═════ MATERIAL FOR THIS EXERCISE
(* ===== verification/AvlRemove.v ===== *)
(** * Removing a node from the search tree

    The two cases of [avl_remove] on a tree in memory: the node leaves its place to
    its left subtree, or to the smallest node of its right subtree, and the loop
    to the root repairs the balance. *)

From stdpp Require Import base numbers list gmap sorting.
From S2P Require Import Prelude.
From S2P Require Import AvlTree.
From S2P Require Import AvlSpec.
From S2P Require Import AvlOps.

Implicit Types (t l r : tree) (h : avl_heap) (k : ctx) (tr : avl_tree).

Lemma plug_app k1 k2 t : plug (k1 ++ k2) t = plug k2 (plug k1 t).
Proof. revert t. induction k1 as [|c k1 IH]; intros t; simpl; [done|apply IH]. Qed.

Lemma left_of_app k1 k2 : left_of (k1 ++ k2) = left_of k2 ++ left_of k1.
Proof.
  induction k1 as [|[] k1 IH]; simpl; [by rewrite app_nil_r|done|]. by rewrite IH, <- app_assoc.
Qed.

Lemma right_of_app k1 k2 : right_of (k1 ++ k2) = right_of k1 ++ right_of k2.
Proof. induction k1 as [|[] k1 IH]; simpl; [done| |done]. by rewrite IH, <- app_assoc. Qed.

(** ** Taking a node with one child out *)

Lemma splice_rep h c k a s :
  rep h a s -> addr_ok a -> rep_ctx h a (c :: k) -> NoDup (inorder (plug (c :: k) s)) ->
  exists h1 h2, link c (root_of s) h = Ret h1 /\ (forall x, x <> crumb_addr c -> h1 !! x = h !! x) /\
    set_parent_if (root_of s) (crumb_addr c) h1 = Ret h2 /\ rep h2 0 (plug (c :: k) s) /\
    (forall x, x ∉ inorder (plug (c :: k) s) -> h2 !! x = h !! x).
Proof.
  intros Hs Ha Hk Hnd. destruct (ctx_disjoint _ _ Hnd) as [Hnds Hd].
  destruct (link_rep h a (root_of s) c k Hk (nodup_ctx _ _ Hnd)) as (h1 & E1 & Hk1 & Hf1).
  assert (Hs1 : rep h1 a s).
  { eapply rep_frame; [|exact Hs]. intros x Hx. apply Hf1. intros ->. by apply (Hd _ (crumb_in c k)). }
  destruct (rep_reparent h1 a (crumb_addr c) s Hs1 (addr_par _ Ha)) as (h2 & E2 & Hs2 & Hf2);
    [by apply (par_of_ok h1 (root_of s) (c :: k))|done|].
  pose proof (reparent_same _ _ _ _ E2) as Hf3. exists h1, h2. do 3 (split; [done|]). split.
  - apply rep_plug. split; [done|]. eapply rep_ctx_frame; [|exact Hk1]. intros x Hx. by apply Hf3, Hd.
  - intros x Hx. rewrite in_plug in Hx. rewrite Hf3 by tauto. apply Hf1. intros ->. apply Hx. left. apply crumb_in.
Qed.

Definition spliced_bf k : Z := match k with [] => 0 | CL _ _ _ :: _ => 1 | CR _ _ _ :: _ => -1 end.

Lemma nodup_splice k l a b : NoDup (inorder (plug k (T l a b E))) -> NoDup (inorder (plug k l)) /\ a ∉ inorder (plug k l).
Proof.
  rewrite !plug_inorder. simpl. rewrite <- app_assoc, app_assoc. simpl. rewrite <- Permutation_middle.
  intros [Ha Hnd]%NoDup_cons. rewrite <- app_assoc in *. done.
Qed.

Lemma remove_without_next_rep h k l a b :
  rep h 0 (plug k (T l a b E)) -> NoDup (inorder (plug k (T l a b E))) ->
  exists h', remove_without_next a h = Ret (par_of k, spliced_bf k, h') /\ rep h' 0 (plug k l) /\
    (forall x, x ∉ inorder (plug k l) -> h' !! x = h !! x).
Proof.
  intros Hr Hnd. destruct (node_at _ _ _ _ _ _ Hr) as (Ha & Ha0 & Hl & _ & Hp & Hb & Hk).
  destruct (nodup_splice _ _ _ _ Hnd) as [Hnd' Hna].
  assert (Haok : addr_ok a) by (apply rep_plug in Hr as [(_ & ? & _) _]; done).
  unfold remove_without_next. rewrite (load_eq _ _ _ Ha). cbn [mbind dev_outcome_bind nd_left].
  rewrite parent_pack by done. destruct k as [|c k].
  - destruct (rep_reparent h a 0 l Hl (addr_par _ Haok) par_0 Hnd') as (h' & E' & Hl' & _). exists h'.
    pose proof (reparent_same _ _ _ _ E') as Hf. cbn [par_of]. simpl negb. cbv iota. cbn [mbind dev_outcome_bind].
    rewrite (load_eq _ _ _ Ha). cbn [mbind dev_outcome_bind nd_left]. rewrite E'. cbn [mbind dev_outcome_bind].
    erewrite load_eq by (rewrite Hf by done; exact Ha). cbn [mbind dev_outcome_bind]. by rewrite parent_pack.
  - destruct (splice_rep h c k a l Hl Haok Hk Hnd') as (h1 & h2 & E1 & Hf1 & E2 & Hr2 & Hf2).
    destruct (lookup_crumb _ _ _ _ Hk) as (np & Hnp & Hc0). cbn [par_of]. rewrite (proj2 (Z.eqb_neq _ _) Hc0). cbn [negb].
    destruct (read_back h c k _ Hr Hnd ltac:(done)) as (_ & np' & _ & Hnp' & _ & _ & _ & Hside & _).
    rewrite Hnp in Hnp'. injection Hnp' as <-. rewrite (load_eq _ _ _ Hnp). cbn [mbind dev_outcome_bind]. cbn [root_of] in Hside.
    rewrite Hside. exists h2. split; [|done].
    assert (Hca : a <> crumb_addr c) by (intros ->; apply Hna, in_plug; left; apply crumb_in).
    destruct c as [q qb qr|ql q qb]; cbn [link crumb_addr] in *; rewrite E1; cbn [mbind dev_outcome_bind];
      (erewrite load_eq by (rewrite Hf1 by done; exact Ha)); cbn [mbind dev_outcome_bind nd_left]; rewrite E2;
      cbn [mbind dev_outcome_bind]; (erewrite load_eq by (rewrite Hf2 by done; exact Ha));
      cbn [mbind dev_outcome_bind]; by rewrite parent_pack.
Qed.

(** ** Replacing a node by its successor *)

Lemma not_in_plug z k l a b r :
  z ∉ inorder (plug k (T l a b r)) <-> (z ∉ left_of k ++ right_of k) /\ z <> a /\ (z ∉ inorder l) /\ z ∉ inorder r.
Proof. rewrite in_plug, <- (not_in_node z l a b r). tauto. Qed.

(** The smallest node of a tree. *)
Lemma leftmost t : t <> E -> exists k a b r, t = plug k (T E a b r) /\ left_of k = [].
Proof.
  induction t as [|l IHl a b r _]; [done|]. intros _. destruct l as [|ll c lb lr]; [by exists [], a, b, r|].
  destruct IHl as (k & a' & b' & r' & Hl & Hk); [done|]. exists (k ++ [CL a b r]), a', b', r'.
  rewrite plug_app, <- Hl, left_of_app, Hk. done.
Qed.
══════════
» EXERCISE:
Transcribe the lines above between the line holding "unfold remove_without_next. rewrite" and the line holding "- destruct (rep_reparent", inclusive, exactly as they stand and with nothing added.

» COMPLETED TASK:
  unfold remove_without_next. rewrite (load_eq _ _ _ Ha). cbn [mbind dev_outcome_bind nd_left].
  rewrite parent_pack by done. destruct k as [|c k].
  - destruct (rep_reparent h a 0 l Hl (addr_par _ Haok) par_0 Hnd') as (h' & E' & Hl' & _). exists h'.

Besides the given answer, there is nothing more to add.